Takacs: Sie dürfen nicht vergessen, dass in solchen Fällen auch das Garantieentgelt der AWS entsprechend hoch ist. Und: Der Ost-West-Fonds bleibt auch nach einem Ausfall in dieser Größe positiv. Eine Garantie ist im Prinzip wie eine Versicherung.

STANDARD: Wie viele High-Tech-Gründer schaffen es nicht?

Takacs: Im Seed-Financing bringen wir ungefähr 50 Prozent der Firmen durch. Seit Bestehen des Programms, also seit 1989, wurden 155 Unternehmen mit insgesamt 43,4 Millionen Euro finanziert, Ende 2005 waren 77 in Betreuung. Das entspricht, abzüglich der Tilgungen einem Portfoliowert von 26 Millionen Euro.

STANDARD: Der Forschungsrat sagt, Österreich braucht dringend Risikokapital und will Stiftungserträge als Risikokapital steuerbegünstigen. Wie hoch ist der Bedarf?

Takacs: Der Rat hat Recht, mit mehr Geld hineinzugehen, wäre gut. Wir könnten jährlich, vorsichtig geschätzt, das Doppelte sinnvoll einsetzen

STANDARD: Life Science, Pharma und Biotech haben sich insbesondere in Wien sehr gut entwickelt. Experten sagen aber, der Zenit sei überschritten, das Förderportfolio sollte erweitert werden.

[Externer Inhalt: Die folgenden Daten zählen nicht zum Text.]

(** Probe one serial board; [driver_data] is [ent->driver_data], an
    unsigned long. *)
Definition pciserial_init_one (dev : pci_dev) (driver_data : Z) : M Z :=
  quirk <- find_quirk quirks dev ;;
  rc <- match probe quirk with
        | Some h => extern K (quirk_probe h)
        | None => ret 0
        end ;;
  if truthy rc then ret rc
  else if Z.of_nat (length pci_boards) <=? driver_data then
    notify dev_err ;;; ret (- EINVAL)
  else
    match pci_boards !! Z.to_nat driver_data,
          pci_boards !! Z.to_nat pbn_default with
    | Some board, Some dflt =>
        rc <- extern K pcim_enable_device ;;
        notify pci_save_state ;;;
        if truthy rc then ret rc
        else if driver_data =? pbn_default then
          (* tmp, a copy of the entry, is filled in by the heuristic;
             board = &tmp *)
          let g := serial_pci_guess_board dev board in
          if truthy (fst g) then ret (fst g)
          else init_one_attach dev (tmp_board (snd g))
        else
          (* tmp is a copy of the default entry and is dropped;
             board = &pci_boards[driver_data] *)
          let g := serial_pci_guess_board dev dflt in
          (if (fst g =? 0) && serial_pci_matches board (snd g)
           then moan_device else ret tt) ;;;
          init_one_attach dev (static_board board)
    | _, _ => undefined
    end.

(** The [resume] member of the PCI error handlers.  [priv->board] is read
    through: a pointer to the [tmp] of the probe dangles by now, and so does
    the board of a driver data that is no session. *)
Definition serial8250_io_resume (dev : pci_dev) : M unit :=
  priv <- pci_get_drvdata ;;
  match priv with
  | None => ret tt
  | Some (err_ptr _) => undefined
  | Some (session priv) =>
      if in_frame (board priv) then undefined
      else
        new <- addi_pciserial_init_ports dev (board priv) ;;
        match new with
        | inl rc =>
            if IS_ERR_VALUE rc then ret tt
            else
              pci_set_drvdata (err_ptr rc) ;;;
              notify (kfree (priv_addr priv))
        | inr new =>
            pci_set_drvdata (session new) ;;;
            notify (kfree (priv_addr priv))
        end
  end.

End Lifecycle.

(** ** Bus callbacks

    The callbacks the driver registers with the PCI core for removal, power
    management and error recovery.  [pci_disable_device], [pci_enable_device]
    and [pci_restore_state] are calls into the PCI core that are not among
    the logged ones; they are taken as they come, as state transformers. *)

Inductive pci_channel_state_t : Type :=
| pci_channel_io_normal
| pci_channel_io_frozen
| pci_channel_io_perm_failure.
(** C3, as stated, fails in two ways.  With valid windows 2 and 4 and
    the single positive price 1.0 the confidence is 0.0, below 0.5.  And
    with at least [long_window] prices it is not the clamp of the
    divergence of the arithmetic means: on the four positive prices 6e307,
    6e307, 6e307 and 6.1e307 the sum for the long average overflows, the
    divergence is not a number and the confidence is 0.5, where
    [clamp(0.7 + |short_ma - long_ma| / long_ma, 0.5, 0.95)] of the
    arithmetic means is between 0.704 and 0.705. *)
Lemma confidence_outside_the_clamp :
  (let self := {| AIAgent.short_window := 2; AIAgent.long_window := 4;
                  AIAgent.prices := [1.0%float] |} in
   (0 < AIAgent.short_window self < AIAgent.long_window self)%Z
   /\ Forall (fun p => PrimFloat.ltb 0 p = true) (AIAgent.prices self)
   /\ exists r,
        AIAgent.get_recommendation "t1" self = (Returned r, self)
        /\ confidence r = 0%float
        /\ PrimFloat.ltb (confidence r) 0.5 = true)
  /\ (let ps := [6e307; 6e307; 6e307; 6.1e307]%float in
      let self := {| AIAgent.short_window := 2; AIAgent.long_window := 4;
                     AIAgent.prices := ps |} in
      (0 < AIAgent.short_window self < AIAgent.long_window self)%Z
      /\ (AIAgent.long_window self <= len (AIAgent.prices self))%Z
      /\ Forall (fun p => PrimFloat.ltb 0 p = true) (AIAgent.prices self)
      /\ exists r exact,
           AIAgent.get_recommendation "t4" self = (Returned r, self)
           /\ confidence r = 0.5%float
           /\ map Binary64.to_Q ps = map Some exact
           /\ let short_ma := arithmetic_mean (last_n 2 exact) in
              let long_ma := arithmetic_mean (last_n 4 exact) in
              0.704 < clamp (0.7 + Qabs (short_ma - long_ma) / long_ma) 0.5 0.95 < 0.705).
Proof.
  split.
  - split; [simpl; lia |]. split; [repeat constructor |].
    eexists. split; [vm_compute; reflexivity |]. split; reflexivity.
  - split; [simpl; lia |]. split; [vm_compute; discriminate |].
    split; [repeat constructor |].
    eexists.
    exists ltac:(let e := eval vm_compute in
                   (omap Binary64.to_Q [6e307; 6e307; 6e307; 6.1e307]%float)
                 in exact e).
    split; [vm_compute; reflexivity |]. split; [reflexivity |].
    split; [vm_compute; reflexivity |].
    split; vm_compute; reflexivity.
Qed.
(** The GCP generations for the images and their rows, in order. *)
Definition gcp_generations (images : list string) (df : list (Position * Z))
    : list generation :=
  zip_with
    (fun image row =>
       PrepAndGenerateGcp image (Latitude (fst row), Longitude (fst row)) (snd row))
    images df.

End Cameras.

(** A flight for the examples: stand-in collaborators that succeed, images
    of 100 by 80 pixels, headings from [eastward]. *)
Definition flight_table : list Position := [mkPosition 0 0; mkPosition 3 0].

Definition flight_gcp (image_file_name : string) (lat_lon : Z * Z) (heading : Z)
    : outcome string :=
  Return ("gcp/" ++ image_file_name)%string.

Definition flight_size (image_file_name : string) : outcome (Z * Z) :=
  Return (100, 80).

Definition flight (table : list Position) (tifs : list string)
    : result string * list generation :=
  batch_generate_cameras eastward (fun images => Return images) (Return table)
    (Raise (ExternalError "no display")) flight_gcp flight_size
    (fun _ _ => Return "cameras"%string)
    (fun _ _ => Return "ba_cameras"%string)
    tifs 150 (1 # 50) false.

End BatchCameras.

(** * Properties *)

(** ** The monad *)

Lemma bind_Return {A B} (m : M A) (k : A -> M B) s b s' :
  bind m k s = (Return b, s') ->
  exists a s1, m s = (Return a, s1) /\ k a s1 = (Return b, s').
Proof.
  unfold bind. destruct (m s) as [[a | e] s1]; intros H.
  - exists a, s1. split; [reflexivity | exact H].
  - discriminate H.
Qed.

Lemma bind_Raise_now {A B} (m : M A) (k : A -> M B) s e s' :
  m s = (Raise e, s') -> bind m k s = (Raise e, s').
Proof. unfold bind. intros ->. reflexivity. Qed.

Lemma bind_Return_then {A B} (m : M A) (k : A -> M B) s a s' :
  m s = (Return a, s') -> bind m k s = k a s'.
Proof. unfold bind. intros ->. reflexivity. Qed.

(** Whatever a sequence ends with, its first part raised and ended it, or
    returned and the rest ran. *)
Lemma bind_outcome {A B} (m : M A) (k : A -> M B) s r s' :
  bind m k s = (r, s') ->
  (exists e, m s = (Raise e, s') /\ r = Raise e)
  \/ (exists a s1, m s = (Return a, s1) /\ k a s1 = (r, s')).
Proof.
  unfold bind. destruct (m s) as [[a | e] s1]; intros H.
  - right. exists a, s1. split; [reflexivity | exact H].
  - left. injection H as <- <-. exists e. split; reflexivity.
Qed.
(** * PowerPulse dashboard: the load-and-resample pipeline of [Project_3.py]

    The program is a chain of pandas calls.  Each call is embedded as the
    function that pandas computes on the table it is given:

    - [pd.read_sql] over [SELECT * ... ORDER BY Datetime DESC LIMIT 10000],
    - [pd.to_datetime(..., errors="coerce")] and
      [pd.to_numeric(..., errors="coerce")], cell by cell,
    - [set_index("Datetime").resample("H")[numeric_cols].mean().reset_index()],
    - the date filter and the "Predicted" column of the dashboard page.

    Timestamps are integers (nanoseconds since the epoch, as in
    [datetime64[ns]]); a missing timestamp ([NaT]) or a missing number
    ([NaN]) is [None].  Channel values are binary64 numbers, as in a
    [float64] column, and are added, divided and multiplied as such. *)

From Stdlib Require Import ZArith QArith Qreduction Lia List Permutation Sorted.
From Stdlib Require Import String Ascii.
From Stdlib Require Import Floats.
From stdpp Require Import gmap strings list.

Local Open Scope Z_scope.

(** ** Timestamps *)

Definition Timestamp : Type := Z.

Definition ns_per_hour : Z := 3600000000000.
Definition ns_per_day : Z := 86400000000000.

(** [Timestamp.normalize()]: midnight of the same calendar day. *)
Definition normalize (t : Timestamp) : Timestamp := t - t mod ns_per_day.

(** [Timestamp.date()]: the calendar date, as a day number. *)
Definition date (t : Timestamp) : Z := t / ns_per_day.

(** [str(d)] is ["YYYY-MM-DD"]; compared with a datetime column, pandas reads
    it as the timestamp of that day at 00:00:00. *)
Definition Timestamp_of_date (d : Z) : Timestamp := d * ns_per_day.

Takacs: Stimmt. Deshalb haben wir gegengesteuert und Pre-Seed-Finanzierungen auf Informations- und Kommunikationstechnologie erweitert. Derzeit gehen zwei Drittel in Life Science, eines in IKT.

STANDARD: Die AWS unterstützt Unis, Unternehmen und Privaterfinder mit Beratung, Finanzierung und Verwertung von Patenten. Was bringt das?

Takacs: Die Zahl der Patente und Erfindungen steigt, auch, weil die Universitäten seit 2002 ein Aufgriffsrecht haben. Die AWS will Plattform sein für den Technologietransfer zwischen Anbietern und Nachfragern und hat zwei Programme aufgelegt, Uni-invent und Tecma. 2005 wurden von den Universitäten 196 Erfindungen an die AWS gemeldet, im ersten Halbjahr 2006 waren bereits 195.

STANDARD: Das schützt nicht vor Raubkopien im Ausland.

Takacs: Stimmt, da müssen wir etwas tun, besonders in China, denn ohne Patentanmeldung gibt es dort keinen Rechtsschutz und keine Patentverfolgung. Wir haben dafür das Innovation Protection Programm aufgelegt, das für 2006/07 zunächst mit 1,6 Millionen Euro dotiert ist.

STANDARD: Da werden sich die Chinesen aber fürchten, wenn die große AWS aus Österreich kommt! Was nützt das ohne EU-Gleichklang?

Takacs: Es ist schwierig, ja. Aber die Kosten für eine Anmeldung sind so gering und es gibt auch in China Rechtsschutz. Aber dazu braucht man ein Patent. Österreich könnte damit Vorbild für Europa sein, denn in der EU gibt es kaum Aktivitäten. Es gibt aber Signale von Deutschland nicht nur Richtung China, sondern auch Schwellenländern wie Indien und Russland.